Extending Einstein's "Equivalence Principle" depends upon recognizing the dual conservation role of gravitation: entropy plus symmetry. Gravity's "primary" conservation role is entropy conservation, accomplished by the gravitational conversion of space to time. This is the role reflected in Einstein's gravitational field equations as the "warpage", "curvature", or "acceleration" of the spacetime metric. The "curvature" of the otherwise symmetric spatial metric is due to the presence of bound energy (mass), gravity, and asymmetric time, specifically time's intrinsic, one-way motion. Time is created by the gravitational annihilation of space, exposing a metrically equivalent temporal residue. (See: "The Conversion of Space to Time".) The primordial, spatial entropy drive of free energy (the intrinsic motion of light), is gravitationally converted (conserved) to the primordial, historical entropy drive of bound energy (the intrinsic motion of time). This primary or entropic conservation role of gravity is accomplished on every scale of bound energy, from electrons to quasars. (See: "Gravity, Entropy, and Thermodynamics".)
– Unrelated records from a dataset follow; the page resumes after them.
(** The listing holds exactly the names of the entries reachable below
    the directory. *)
Lemma In_listing n :
  forall rel s,
    In s (listing rel n) <->
    exists rel' m, reachable n rel' m /\ s = entry_name (rel ++ rel') m.
Proof.
  induction n as [readable writable content|listable names IH]
    using node_tree_ind; intros rel s.
  - simpl. split; [done|]. intros (rel' & m & Hreach & _). inversion Hreach.
  - simpl listing. rewrite in_flat_map. split.
    + intros ([name child] & Hin & Hs). simpl in Hs. destruct Hs as [<-|Hs].
      * exists [name], child. split; [by apply reachable_entry|done].
      * rewrite Forall_forall in IH.
        apply (IH (name, child)) in Hs; [|by apply list_elem_of_In].
        destruct Hs as (rel' & m & Hreach & ->).
        exists (name :: rel'), m. split.
        -- by eapply reachable_below.
        -- by rewrite <- app_assoc.
    + intros (rel' & m & Hreach & ->).
      inversion Hreach as [l ns name m' Hin|l ns name d rel'' m' Hin Hbelow];
        subst.
      * exists (name, m). split; [done|]. simpl. by left.
      * exists (name, d). split; [done|]. simpl. right.
        rewrite Forall_forall in IH.
        apply (IH (name, d)); [by apply list_elem_of_In|].
        exists rel'', m. split; [done|]. by rewrite <- app_assoc.
Qed.

Section ListFiles_properties.
Context {unmarshal_ListFilesInput : Unmarshal ListFilesInput}.
Context {marshal_strings : Marshal (list string)}.

(** C7.  On a directory that can be traversed, [list_files] returns the
    encoding of the list of the entries reachable below the given path,
    in pre-order and nothing else: each is named by the names that lead
    to it from the given path, joined by [/], and the name of a
    directory, and of no file, is followed by one more [/]. *)
Theorem ListFiles_lists_reachable_entries input fs e dir listable names :
  json_Unmarshal input = Ok e ->
  dir = (if negb (String.eqb (ListFilesInput_Path e) "")
         then ListFilesInput_Path e else ".") ->
  fs !! dir = Some (Dir listable names) ->
  traversable (Dir listable names) = true ->
  well_named (Dir listable names) = true ->
  ListFiles input fs
  = (ListFiles_result (listing [] (Dir listable names)), fs) /\
  (forall s,
      In s (listing [] (Dir listable names)) <->
      exists rel n,
        reachable (Dir listable names) rel n /\
        s = if IsDir n then String.concat "/" rel +:+ "/"
            else String.concat "/" rel).
Proof.
  intros Hdec Hdir Hroot Htrav Hnamed. split.
  - unfold ListFiles. rewrite Hdec, <- Hdir. unfold filepath_Walk.
    rewrite Hroot.
    pose proof (walk_listing dir (Dir listable names) [] []) as Hwalk.
    change (walk_path dir []) with dir in Hwalk.
    rewrite Hwalk by done. simpl app. unfold ListFiles_result.
    by destruct (json_Marshal _).
  - intros s. apply (In_listing (Dir listable names) [] s).
Qed.
(** Cutting a text at a later ["/pages/"] does not change where its first
    ['/'] is. *)
Lemma up_to_slash_cut (a' b' pid : string) :
  up_to_slash (a' ++ "/pages/" ++ b') pid -> up_to_slash a' pid.
Proof.
  intros [Hno H]. split; [exact Hno|]. destruct H as [E|[c E]].
  - elim Hno. exists a', ("pages/" ++ b'). now rewrite <- E.
  - destruct (append_eq_append _ _ _ _ E) as [(z & -> & Hz)|(z & -> & Hz)].
    + destruct z as [|ch z].
      * left. now rewrite append_nil_r.
      * simpl in Hz. injection Hz as <- _. elim Hno. now exists a', z.
    + destruct z as [|ch z].
      * left. now rewrite append_nil_r.
      * simpl in Hz. injection Hz as <- _. right. now exists z.
Qed.

Lemma page_id_of_found (url a b pid : string) :
  url = a ++ "/pages/" ++ b ->
  (forall x y, url = x ++ "/pages/" ++ y -> String.length a <= String.length x) ->
  up_to_slash b pid ->
  page_id_of (JStr url) = Ok pid.
Proof.
  intros E Hmin Hpid. unfold page_id_of.
  rewrite split_eq by discriminate.
  rewrite (find_split_complete "/pages/" url a b E Hmin).
  rewrite split_eq by discriminate.
  destruct (find_split "/pages/" b) as [[a' b']|] eqn:F.
  - apply find_split_sound in F. subst b. apply up_to_slash_cut in Hpid.
    destruct (split_slash_head _ _ Hpid) as [rest ->]. reflexivity.
  - destruct (split_slash_head _ _ Hpid) as [rest ->]. reflexivity.
Qed.

Lemma page_id_of_missing (url : string) :
  ~ occurs "/pages/" url -> page_id_of (JStr url) = Raise IndexError.
Proof.
  intros H. unfold page_id_of. rewrite split_eq by discriminate.
  apply find_split_None in H. now rewrite H.
Qed.

(** C10: for every object schema whose ['confluence-page'] value is a
    text [url]: if [url] contains ["/pages/"], the page identifier is the
    text between the first ["/pages/"] and the next ['/'] (or the end),
    whatever it is, and both [download_current_confluence_page] and
    [update_confluence_page] go on with it, the first with the request for
    that page; if [url] does not contain ["/pages/"], both raise
    [IndexError] before any call. *)
Theorem page_identifier_extraction (object_schema : json) (url : string)
  (rendered_files : list string) (tr : trace) :
  Py.getitem object_schema "confluence-page" = Ok (JStr url) ->
  (forall a b pid,
     url = a ++ "/pages/" ++ b ->
     (forall x y, url = x ++ "/pages/" ++ y ->
                  String.length a <= String.length x) ->
     up_to_slash b pid ->
     page_id_of (JStr url) = Ok pid /\
     download_current_confluence_page lib w cfg object_schema tr
     = download_page lib w cfg pid tr /\
     (exists more,
        snd (download_current_confluence_page lib w cfg object_schema tr)
        = (tr ++ Http (page_request cfg pid) :: more)%list) /\
     update_confluence_page lib w cfg rendered_files object_schema tr
     = update_page lib w cfg pid rendered_files object_schema tr) /\
  (~ occurs "/pages/" url ->
     download_current_confluence_page lib w cfg object_schema tr
     = (Raise IndexError, tr) /\
     update_confluence_page lib w cfg rendered_files object_schema tr
     = (Raise IndexError, tr)).
Proof.
  intros Hpage. split.
  - intros a b pid E Hmin Hpid.
    pose proof (page_id_of_found url a b pid E Hmin Hpid) as Hid.
    assert (Hd : download_current_confluence_page lib w cfg object_schema tr
                 = download_page lib w cfg pid tr).
    { unfold download_current_confluence_page, bind, pure.
      now rewrite Hpage, Hid. }
    split; [exact Hid|]. split; [exact Hd|]. split.
    + rewrite Hd. unfold download_page. apply bind_send_trace.
      intros resp. extends_tac.
    + unfold update_confluence_page, bind, pure. now rewrite Hpage, Hid.
  - intros Hno. pose proof (page_id_of_missing url Hno) as Hid.
    unfold download_current_confluence_page, update_confluence_page, bind, pure.
    now rewrite Hpage, Hid.
Qed.

End Run.

Lemma main_stops_at_first_error_witness :
  main Sample.lib (Sample.world Sample.figma_answer) Sample.cfg []
  = (Raise (ValueError "Reference not found for path: desktop.grid-view.vendor"),
     [Glob "./schemas/*.json"; OpenRead "./schemas/a.json"; Makedirs "build"]).
Proof.
  refine (proj1 (main_stops_at_first_error Sample.lib
                   (Sample.world Sample.figma_answer) Sample.cfg
                   [] ["./schemas/b.json"] "./schemas/a.json" [] _ _ _
                   eq_refl eq_refl _)).
  vm_compute. reflexivity.
Defined.

Lemma page_identifier_extraction_witness :
  page_id_of
    (JStr "https://softwareone.atlassian.net/wiki/spaces/X/pages/12345/Subscription")
  = Ok "12345" /\
  download_current_confluence_page Sample.lib
    (Sample.world Sample.page_answer) Sample.cfg
    (JDict [("confluence-page", JStr "https://example.com/wiki/12345")]) []
  = (Raise IndexError, []).
Proof.
  split.
  - refine (proj1 (proj1 (page_identifier_extraction Sample.lib
                     (Sample.world Sample.page_answer) Sample.cfg
                     (Sample.schema "Foo" JNull) _ [] [] eq_refl)
                     "https://softwareone.atlassian.net/wiki/spaces/X"
                     "12345/Subscription" "12345" eq_refl _ _)).
    + intros x y E.
      apply (PyStrFacts.find_split_leftmost "/pages/"
               "https://softwareone.atlassian.net/wiki/spaces/X/pages/12345/Subscription"
               "https://softwareone.atlassian.net/wiki/spaces/X"
               "12345/Subscription" x y); [reflexivity | exact E].
    + split.
      * apply PyStrFacts.find_split_None. reflexivity.
      * right. now exists "Subscription".
  - refine (proj1 (proj2 (page_identifier_extraction Sample.lib
                     (Sample.world Sample.page_answer) Sample.cfg
                     (JDict [("confluence-page",
                              JStr "https://example.com/wiki/12345")])
                     _ [] [] eq_refl) _)).
    apply PyStrFacts.find_split_None. reflexivity.
Defined.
The extended equivalence principle includes gravity's "secondary" conservation role, the conservation of light's "non-local" symmetric energy state, accomplished by the gravitational conversion of bound to free energy, in obedience to "Noether's Theorem". This role is played out only on sufficiently large and energetic scales, such as stars, supernovas, quasars, and goes to completion through Hawking's "quantum radiance" of black holes. Gravity's symmetry conservation role essentially reverses the effect of its entropy conservation role. The two roles act upon matter simultaneously in stars, producing a "steady state" of tension between gravitational collapse and radiative expansion. This secondary, symmetry conserving role of gravitation was not emphasized (or recognized?) by Einstein, but results from a famous theorem formulated by his contemporary, Emmy Noether, in 1918. (See: "The Double Conservation role of Gravitation".)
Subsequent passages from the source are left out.